人工智能重构生产、分配、交换、消费等经济活动各环节,形成从宏观到微观各领域的智能化新需求,催生新技术、新产品、新产业(300832)、新业态、新模式。

人工智能与制造业融合,是指将人工智能技术应用到制造业,使制造业在数字化和网络化的基础上,实现机器的自动反馈和自主优化。人工智能在制造业中的应用广泛,围绕提升效率、降低成本、增加产品和服务价值以及探索新业务模式等价值定位产生了不同的应用场景。

“制造业的智能化决定了一个国家的实力,人工智能在制造业领域应该得到优先发展。”中央财经大学中国互联网经济研究院副院长欧阳日辉对中国经济时报记者表示,制造业的智能化决定了一个国家的实力,人工智能在制造业领域应该得到优先发展。

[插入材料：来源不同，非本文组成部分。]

Lemma fresh_Reset : RoundRobin.Reset w = w.
Proof.
  destruct w as [l]. cbn in Hnodes. subst l. unfold RoundRobin.Reset. cbn. f_equal.
  rewrite <- list_fmap_compose. apply list_fmap_ext. done.
Qed.

Lemma fresh_names : names w = rc_FunctionVersionURN <$> cs.
Proof. unfold names. rewrite Hnodes, <- list_fmap_compose. done. Qed.

Lemma fresh_weights :
  RoundRobin.Weight <$> RoundRobin.nodes w = (λ c, int_weight (rc_Weight c)) <$> cs.
Proof. rewrite Hnodes, <- list_fmap_compose. done. Qed.

Lemma fresh_nonneg :
  weights_ok cs → Forall (λ n, (0 ≤ RoundRobin.Weight n)%Z) (RoundRobin.nodes w).
Proof. intros [Hp _]. rewrite Hnodes, Forall_fmap. exact Hp. Qed.

Lemma fresh_nonempty : weights_ok cs → RoundRobin.nodes w ≠ [].
Proof. intros [_ Hs] He. rewrite Hnodes in He. destruct cs; [cbn in Hs; lia|done]. Qed.

(** Only versions of positive weight are ever chosen. *)
Lemma chosen_positive k i :
  weights_ok cs → i ∈ fst (RoundRobin.nexts k w) →
  ∃ c, cs !! i = Some c ∧ (0 < int_weight (rc_Weight c))%Z.
Proof.
  intros Hok Hi. pose proof (fresh_nonneg Hok) as Hn. destruct Hok as [Hp Hs].
  assert (Hs' : (0 < RoundRobin.sumZ (RoundRobin.Weight <$> RoundRobin.nodes w))%Z)
    by (by rewrite fresh_weights).
  destruct (decide (2 ≤ length (RoundRobin.nodes w))%nat) as [Hl|Hl].
  - rewrite <- fresh_Reset in Hi.
    destruct (RoundRobin.nexts k (RoundRobin.Reset w)) as [l w'] eqn:Hnx. cbn in Hi.
    pose proof (RoundRobin.nexts_range _ _ _ _ Hnx) as Hr. rewrite fresh_Reset in Hr.
    rewrite Forall_forall in Hr. specialize (Hr i Hi). rewrite Hnodes, length_fmap in Hr.
    apply lookup_lt_is_Some in Hr as [c Hc]. exists c. split; [done|].
    assert (Hlk : RoundRobin.nodes w !! i = Some (config_node c))
      by (by rewrite Hnodes, list_lookup_fmap, Hc).
    pose proof (RoundRobin.times_bound w k l w' i _ Hn Hl Hs' Hnx Hlk) as Hb. cbn in Hb.
    apply RoundRobin.times_in_elem in Hi. nia.
  - rewrite Hnodes, length_fmap in Hl. destruct cs as [|c [|? ?]]; [cbn in Hs; lia| |cbn in Hl; lia].
    assert (Hw : w = RoundRobin.mkWNGINX [config_node c]) by (destruct w; cbn in *; by f_equal).
    rewrite Hw, RoundRobin.nexts_single in Hi. cbn in Hi.
    apply elem_of_replicate in Hi as [-> _]. exists c. split; [done|]. cbn in Hs. lia.
Qed.
End Fresh.

Lemma count_index (l : list nat) (ns : list string) i u :
  NoDup ns → ns !! i = Some u → Forall (λ j, (j < length ns)%nat) l →
  Z.of_nat (length (filter (λ x, x = u) ((λ j, default "" (ns !! j)) <$> l)))
  = RoundRobin.times_in i l.
Proof.
  intros Hnd Hi. unfold RoundRobin.times_in. induction 1 as [|j l Hj Hl IH]; [done|].
  cbn [fmap list_fmap]. rewrite !filter_cons.
  apply lookup_lt_is_Some in Hj as [x Hx]. rewrite Hx. cbn [default from_option]. unfold id.
  destruct (decide (j = i)) as [->|Hne].
  - rewrite Hi in Hx. injection Hx as <-. rewrite !decide_True by done. cbn [length]. rewrite !Nat2Z.inj_succ. by f_equal.
  - assert (x ≠ u) as Hxu; [intros ->|by rewrite !decide_False].
    by apply Hne, (NoDup_lookup ns _ _ _ Hnd Hx).
Qed.

(** A weighted alias splits its traffic by the weights: once an alias with
    different versions is loaded, as many requests as its integer weights sum to
    give each version exactly its weight of them. *)
Theorem alias_split_fair m alias params c :
  RoutingType alias ≠ routingTypeRule → weights_ok (RoutingConfigs alias) →
  NoDup (rc_FunctionVersionURN <$> RoutingConfigs alias) → c ∈ RoutingConfigs alias →
  let rs := fst (route (Z.to_nat (split_total (RoutingConfigs alias))) (AddAlias m alias)
                   (AliasURN alias) params) in
  Z.of_nat (length (filter (λ u, u = rc_FunctionVersionURN c) rs)) = int_weight (rc_Weight c).
Proof.
  intros Ht Hok Hnd Hc. cbn zeta.
  destruct (AddAlias_lookup m alias) as (a & Ha & Hn & Hta & _).
  destruct (RoundRobin.round_fair (lb a) (fresh_nonneg _ _ Hn Hok)) as (l & Hl & Hcount).
  { rewrite (fresh_weights _ _ Hn). apply Hok. }
  rewrite (fresh_weights _ _ Hn), (fresh_Reset _ _ Hn) in Hl.
  pose proof (route_nexts (Z.to_nat (split_total (RoutingConfigs alias))) _ _ params a Ha) as Hr.
  unfold split_total in *. rewrite Hl in Hr.
  destruct Hr as (-> & _); [by rewrite Hta|by eapply fresh_nonempty|].
  apply list_elem_of_lookup in Hc as [i Hi]. rewrite (fresh_names _ _ Hn).
  rewrite (count_index l _ i); [|done|by rewrite list_lookup_fmap, Hi|].
  - apply (Hcount i (config_node c)). by rewrite Hn, list_lookup_fmap, Hi.
  - apply RoundRobin.nexts_range in Hl. rewrite Hn, length_fmap in Hl.
    by rewrite length_fmap.
Qed.

Lemma route_in_candidates m alias params k r :
  RoutingType alias ≠ routingTypeRule → weights_ok (RoutingConfigs alias) → r ≠ "" →
  r ∈ fst (route k (AddAlias m alias) (AliasURN alias) params) →
  r ∈ GetCandidateFuncVersionURNsFromAlias (AddAlias m alias) (AliasURN alias).
Proof.
  intros Ht Hok Hne Hr. destruct (AddAlias_lookup m alias) as (a & Ha & Hn & Hta & _ & Hca & _).
  unfold GetCandidateFuncVersionURNsFromAlias. rewrite Ha.
  pose proof (route_nexts k _ _ params a Ha) as Hx.
  pose proof (chosen_positive _ _ Hn k) as Hpos.
  destruct (RoundRobin.nexts k (lb a)) as [l w] eqn:Hl. cbn [fst] in Hpos.
  destruct Hx as (Hfst & _); [by rewrite Hta|by eapply fresh_nonempty|].
  rewrite Hfst in Hr. apply list_elem_of_fmap in Hr as (i & -> & Hi).
  destruct (Hpos i Hok Hi) as (c & Hc & Hw). rewrite (fresh_names _ _ Hn) in *.
  rewrite list_lookup_fmap, Hc in *. cbn in *.
  apply candidates_in; [by rewrite Hta|rewrite Hca; by eapply list_elem_of_lookup_2|done|done].
Qed.

(** The candidates cover the routing: every version a weighted alias with
    usable weights ever answers is in the list that the public-function check
    inspects instead of routing. *)
Theorem alias_route_candidates m alias params k r :
  RoutingType alias ≠ routingTypeRule → weights_ok (RoutingConfigs alias) → r ≠ "" →
  r ∈ fst (route k (AddAlias m alias) (AliasURN alias) params) →
  r ∈ GetCandidateFuncVersionURNsFromAlias (AddAlias m alias) (AliasURN alias).
Proof. apply route_in_candidates. Qed.

Definition f_half : spec_float := S754_finite false 4503599627370496 (-53).
Definition alias_example : AliasElement :=
  mkAlias (RoundRobin.mkWNGINX []) "sn:cn:yrk:t1:function:0@svc@fn:gray" "" "urn:1" "" "" "" ""
    "weight" (mkRules "" None "") [mkConfig "urn:1" f_half; mkConfig "urn:2" f_half].

Lemma example_weights : weights_ok (RoutingConfigs alias_example).
Proof. split; [repeat constructor; vm_compute; discriminate|vm_compute; reflexivity]. Defined.

Lemma alias_split_fair_witness :
  Z.of_nat (length (filter (λ u, u = "urn:2")
    (fst (route 100 (AddAlias ∅ alias_example) (AliasURN alias_example) ∅)))) = 50%Z.
Proof.
  apply (alias_split_fair ∅ alias_example ∅ (mkConfig "urn:2" f_half)).
  - discriminate.
  - exact example_weights.
  - cbn. repeat constructor; set_solver.
  - right. left.
Defined.

Lemma alias_route_candidates_witness :
  "urn:2" ∈ GetCandidateFuncVersionURNsFromAlias (AddAlias ∅ alias_example) (AliasURN alias_example).
Proof.
  apply (alias_route_candidates ∅ alias_example ∅ 2); [discriminate|exact example_weights|done|].
  vm_compute. right. left.
Defined.

(** The candidates can miss the routed version: an alias with a single
    routing entry of weight zero or less sends every request to that entry,
    while the candidate list leaves it out. *)
Theorem single_zero_weight_missed m alias params c :
  RoutingType alias ≠ routingTypeRule → RoutingConfigs alias = [c] →
  f_leb (rc_Weight c) f_zero = true → rc_FunctionVersionURN c ≠ FunctionVersionURN alias →
  fst (GetFuncVersionURNWithParams (AddAlias m alias) (AliasURN alias) params)
    = rc_FunctionVersionURN c ∧
  rc_FunctionVersionURN c ∉
    GetCandidateFuncVersionURNsFromAlias (AddAlias m alias) (AliasURN alias).
Proof.
  intros Ht Hcs Hw Hne. destruct (AddAlias_lookup m alias) as (a & Ha & Hn & Hta & Hfa & Hca & _).
  unfold GetFuncVersionURNWithParams, GetCandidateFuncVersionURNsFromAlias. rewrite Ha.
  rewrite Hcs in *. cbn in Hn. split.
  - unfold elementURNWithParams. rewrite bool_decide_false by (by rewrite Hta).
    unfold getFuncVersionURN, RoundRobin.Next, RoundRobin.nextIndex. rewrite Hn. cbn. done.
  - unfold getCandidateFuncVersionURNs. rewrite bool_decide_false by (by rewrite Hta).
    rewrite Hca. cbn. rewrite Hw, append_urn_in, Hfa. intros [Hin|[? ?]]; [|done].
    by apply not_elem_of_nil in Hin.
Qed.

Lemma single_zero_weight_missed_witness :
  let alias := mkAlias (RoundRobin.mkWNGINX []) "alias" "" "urn:public" "" "" "" "" "weight"
                 (mkRules "" None "") [mkConfig "urn:private" f_zero] in
  "urn:private" ∉ GetCandidateFuncVersionURNsFromAlias (AddAlias ∅ alias) "alias".
Proof.
  intros alias.
  destruct (single_zero_weight_missed ∅ alias ∅ (mkConfig "urn:private" f_zero)) as [_ H];
    [discriminate|reflexivity|reflexivity|discriminate|exact H].
Defined.

(** Weights are cut, not rounded: 0.29 counts as 28 hundredths. *)
Example weight_cut : int_weight (S754_finite false 5224175567749775 (-54)) = 28%Z.
Proof. vm_compute. reflexivity. Qed.

(** * Rules *)

(** The meaning of a rule set: a single rule stands for itself, several are
    joined by their logic, and an unknown logic never matches. *)
Definition rules_hold (logic : string) (params : gmap string string) (es : list Expression) : bool :=
  match es with
  | [e] => Execute e params
  | _ =>
      (bool_decide (logic = "and") && forallb (λ e, Execute e params) es)
      || (bool_decide (logic = "or") && existsb (λ e, Execute e params) es)
  end.

Lemma foldl_andb r l : foldl andb r l = r && forallb id l.
Proof.
  revert r; induction l as [|x l IH]; intros r; cbn; [by rewrite andb_true_r|].
  rewrite IH. by rewrite andb_assoc.
Qed.

Lemma foldl_orb r l : foldl orb r l = r || existsb id l.
Proof.
  revert r; induction l as [|x l IH]; intros r; cbn; [by rewrite orb_false_r|].
  rewrite IH. by rewrite orb_assoc.
Qed.

Lemma forallb_results {A} (f : A → bool) l : forallb id (f <$> l) = forallb f l.
Proof. induction l as [|x l IH]; [done|]. cbn in *. by rewrite IH. Qed.

Lemma existsb_results {A} (f : A → bool) l : existsb id (f <$> l) = existsb f l.
Proof. induction l as [|x l IH]; [done|]. cbn in *. by rewrite IH. Qed.

Lemma matchRule_holds params es logic :
  es ≠ [] → matchRule params es logic = rules_hold logic params es.
Proof.
  intros Hne. unfold matchRule, rules_hold. destruct es as [|e [|f es]]; [done|done|].
  set (l := e :: f :: es). change (match (λ e, Execute e params) <$> l with
    [] => false | _ => isMatch ((λ e, Execute e params) <$> l) logic end) with
    (isMatch ((λ e, Execute e params) <$> l) logic).
  unfold isMatch. cbn [fmap list_fmap l].
  change (Execute e params :: Execute f params :: ((λ e, Execute e params) <$> es))
    with ((λ e, Execute e params) <$> l).
  rewrite foldl_orb, foldl_andb, forallb_results, existsb_results.
  destruct (bool_decide (logic = "or")) eqn:Ho; breflect.
  - subst logic. cbn. by destruct (Execute e params).
  - destruct (bool_decide (logic = "and")); cbn; [|done]. rewrite orb_false_r.
    by destruct (Execute e params).
Qed.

按照应用领域,我国人工智能可分为视觉人工智能、决策类人工智能、语音及语义人工智能等类别。经过多年的发展和实践,我国人工智能已广泛应用于城市管理、金融、零售、制造等诸多领域。其中,电子、汽车、能源电力行业人工智能预备度较高,应用市场的规模和增长领先于其他行业,“人、机、物三元智能融合是未来信息技术的发展方向,物设备的智能化将是最大的市场,必将形成新的产业生态。”